1.1. Revision 0 - October 15th, 2021

2. Introduction & Motivation

What does u8"\UFFFFFFFF yield? By strict interpretation of the standard, it produces a 32-bit code point whose value is 0xFFFFFFFF. But, this code point has no meaning as an ISO/IEC 10646 code point or Universal Character Sequence. The maximum is 0x10FFFF, and that 21-bit limitation is baked into both ISO/IEC 10646 as well as a required property of Unicode as part of it’s Stability Guarantees.

The General_Category property value Surrogate (Cs) is immutable: the set of code points with that value will never change.

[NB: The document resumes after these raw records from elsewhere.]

(* ===== verification/Bytes.v ===== *)
(** * Bytes and little-endian integers

    Objects in memory and on disk are sequences of bytes.  The runtime copies
    integers byte-wise ([memcpy], [fwrite], [ByteWriter::write]) on
    little-endian targets, so a [w]-byte integer is [le_bytes w z].  Readers
    consume a byte sequence from the front. *)

From S2P Require Import Prelude.
From Stdlib Require Import Strings.Byte.

Definition bytes := list byte.

Definition byte_val (b : byte) : Z := Z.of_N (Byte.to_N b).
Definition byte_of_Z (z : Z) : byte :=
  match Byte.of_N (Z.to_N (z mod 256)) with Some b => b | None => Byte.x00 end.

Lemma byte_val_range b : 0 ≤ byte_val b < 256.
Proof. unfold byte_val. pose proof (Byte.to_N_bounded b). lia. Qed.

Lemma byte_of_Z_val b : byte_of_Z (byte_val b) = b.
Proof.
  unfold byte_of_Z. pose proof (byte_val_range b). rewrite Z.mod_small by done.
  unfold byte_val. by rewrite N2Z.id, Byte.of_to_N.
Qed.

#[export] Instance byte_eq_decision : EqDecision byte.
Proof. intros a b. destruct (decide (byte_val a = byte_val b)) as [H|H]; [left|right; by intros ->].
  by rewrite <- (byte_of_Z_val a), <- (byte_of_Z_val b), H.
Defined.
#[export] Instance byte_countable : Countable byte := inj_countable' byte_val byte_of_Z byte_of_Z_val.

Lemma byte_val_of_Z z : byte_val (byte_of_Z z) = z mod 256.
Proof.
  unfold byte_of_Z, byte_val. pose proof (Z.mod_pos_bound z 256 ltac:(lia)).
  destruct (Byte.of_N _) as [b|] eqn:E.
  - apply Byte.to_of_N in E. rewrite E. lia.
  - apply Byte.of_N_None_iff in E. lia.
Qed.

(** ** Little-endian integers of [n] bytes *)

Fixpoint le_bytes (n : nat) (z : Z) : bytes :=
  match n with
  | O => []
  | S n => byte_of_Z z :: le_bytes n (z / 256)
  end.

Fixpoint le_val (bs : bytes) : Z :=
  match bs with
  | [] => 0
  | b :: bs => byte_val b + 256 * le_val bs
  end.

Lemma length_le_bytes n z : length (le_bytes n z) = n.
Proof. revert z. induction n; intros; simpl; auto. Qed.

Lemma pow256_S n : 2 ^ (8 * Z.of_nat (S n)) = 256 * 2 ^ (8 * Z.of_nat n).
Proof.
  replace (8 * Z.of_nat (S n)) with (8 + 8 * Z.of_nat n) by lia.
  rewrite Z.pow_add_r by lia. done.
Qed.

Lemma le_val_bytes n z : le_val (le_bytes n z) = wrap_u (8 * Z.of_nat n) z.
Proof.
  revert z. induction n as [|n IH]; intros z; cbn [le_bytes le_val]; [symmetry; apply Z.mod_1_r|].
  rewrite IH, byte_val_of_Z. unfold wrap_u. rewrite pow256_S.
  rewrite (Z.rem_mul_r z 256); [done|lia|]. apply Z.pow_pos_nonneg; lia.
Qed.

Lemma le_val_range bs : 0 ≤ le_val bs < 2 ^ (8 * Z.of_nat (length bs)).
Proof.
  induction bs as [|b bs IH]; cbn [le_val length]; [by simpl|].
  rewrite pow256_S. pose proof (byte_val_range b). lia.
Qed.

Lemma le_bytes_val bs : le_bytes (length bs) (le_val bs) = bs.
Proof.
  induction bs as [|b bs IH]; cbn [le_val length le_bytes]; [done|].
  pose proof (byte_val_range b).
  assert ((byte_val b + 256 * le_val bs) / 256 = le_val bs) as ->.
  { rewrite Z.mul_comm, Z.div_add, Z.div_small by lia. lia. }
  rewrite IH. f_equal. rewrite <- (byte_of_Z_val b) at 2. unfold byte_of_Z.
  do 3 f_equal. by rewrite Z.mul_comm, Z.mod_add by lia.
Qed.

(** ** Encoding of the source's integer types *)

Definition put_u8 (z : Z) : bytes := le_bytes 1 z.
Definition put_u16 (z : Z) : bytes := le_bytes 2 z.
Definition put_u32 (z : Z) : bytes := le_bytes 4 z.
Definition put_u64 (z : Z) : bytes := le_bytes 8 z.
Definition put_bool (b : bool) : bytes := put_u8 (Z.b2z b).

(** ** Readers

    A reader takes the remaining bytes and returns a value and what is left.
    It fails when the input is too short, where the source's reader throws or
    reports a short read. *)

Definition reader A := bytes → res (A * bytes).

Definition take_bytes (n : nat) : reader bytes := λ bs,
  if (length bs <? n)%nat then Fault BadAccess else Ok (take n bs, drop n bs).

Definition get_uint (n : nat) : reader Z := λ bs,
  let* '(b, bs) := take_bytes n bs in Ok (le_val b, bs).
Definition get_sint (n : nat) : reader Z := λ bs,
  let* '(z, bs) := get_uint n bs in Ok (wrap_s (8 * Z.of_nat n) z, bs).
Definition get_bool : reader bool := λ bs,
  let* '(z, bs) := get_uint 1 bs in Ok (negb (z =? 0), bs).

Definition get_u8 := get_uint 1.
Definition get_u16 := get_uint 2.
Definition get_u32 := get_uint 4.
Definition get_u64 := get_uint 8.
Definition get_i32 := get_sint 4.
Definition get_i64 := get_sint 8.

(** [n] values in sequence. *)
Fixpoint get_many {A} (get : reader A) (n : nat) : reader (list A) := λ bs,
  match n with
  | O => Ok ([], bs)
  | S n =>
      let* '(x, bs) := get bs in
      let* '(xs, bs) := get_many get n bs in Ok (x :: xs, bs)
  end.

(** [get] reads back what [put] wrote, for values satisfying [P], leaving the rest. *)
Definition reads {A} (P : A → Prop) (put : A → bytes) (get : reader A) : Prop :=
  ∀ x rest, P x → get (put x ++ rest) = Ok (x, rest).

Lemma take_bytes_app bs rest : take_bytes (length bs) (bs ++ rest) = Ok (bs, rest).
Proof.
  unfold take_bytes. rewrite length_app.
  destruct (Nat.ltb_spec (length bs + length rest) (length bs)); [lia|].
  by rewrite take_app_length, drop_app_length.
Qed.

Lemma take_bytes_le n z rest : take_bytes n (le_bytes n z ++ rest) = Ok (le_bytes n z, rest).
Proof. rewrite <- (length_le_bytes n z) at 1. apply take_bytes_app. Qed.

Lemma get_uint_reads n : reads (in_u (8 * Z.of_nat n)) (le_bytes n) (get_uint n).
Proof.
  intros z rest Hz. unfold get_uint. rewrite take_bytes_le; simpl.
  by rewrite le_val_bytes, wrap_u_id.
Qed.

Lemma get_sint_reads n : (0 < n)%nat → reads (in_s (8 * Z.of_nat n)) (le_bytes n) (get_sint n).
Proof.
  intros Hn z rest Hz. unfold get_sint, get_uint. rewrite take_bytes_le; simpl.
  rewrite le_val_bytes, wrap_s_u by (done || lia). done.
Qed.

Lemma get_bool_reads : reads (λ _, True) put_bool get_bool.
Proof. intros [] rest _; done. Qed.

Lemma get_many_reads {A} (P : A → Prop) put get (xs : list A) rest :
  reads P put get → Forall P xs →
  get_many get (length xs) (concat (put <$> xs) ++ rest) = Ok (xs, rest).
Proof.
  intros Hr. induction 1 as [|x xs Hx Hxs IH]; [done|].
  rewrite fmap_cons. cbn [length get_many concat]. rewrite <- app_assoc, Hr by done.
  cbn [res_bind]. by rewrite IH.
Qed.

Create HintDb codec.
#[export] Hint Resolve get_uint_reads get_sint_reads get_bool_reads get_many_reads : codec.

(** Runs a reader over what its writer produced. *)
Ltac read_step lem :=
  rewrite <- ?app_assoc; erewrite lem; [cbn [res_bind]|try done..].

We should make this requirement explicit, rather than have developers maybe-or-maybe-not derive it from the ISO/IEC 10646 definition. Previously, ISO 10646 described, up to the 2003 edition, a complicated scheme that could allow for up to 31 bits of data (which, normally, made the UTF-8 encoding that uses 5 or 6 byte sequences to denote code units beyond 21 bits) legal. Past that version, Unicode has settled on the 21-bit guarantee and put it into its future compatibility promises. It is safe to standardize this because the invariant has been maintained for the past 18 years, and we have not yet nearly exhausted the 21-bit code point space Unicode has allotted for us. (Notably, the Unicode Consortium has taken to standardizing fantasy languages like Klingon because at this point it’s just whoever has the energy to show up and make proposals for specific scripts, and there’s millions of code points left.)

3. Design

The specification is changed to make it a constraint violation. Users can still request strange values in their strings using, specifically, numeric escape sequences (\x47593749478 or \0473847439574398). This follows most existing practice of compilers which warn/error (with no additional flags) when given this code:

int main () {
    const char meow[] = u8"\U49584958";
    return 0;

(Godbolt Link to demonstrate here.)

There are some compilers such as TCC which do not warn, and compile without any error. But, the output code does not seem to produce a valid sequence of UTF-8 characters.

4. Wording

The following wording is relative to N2596.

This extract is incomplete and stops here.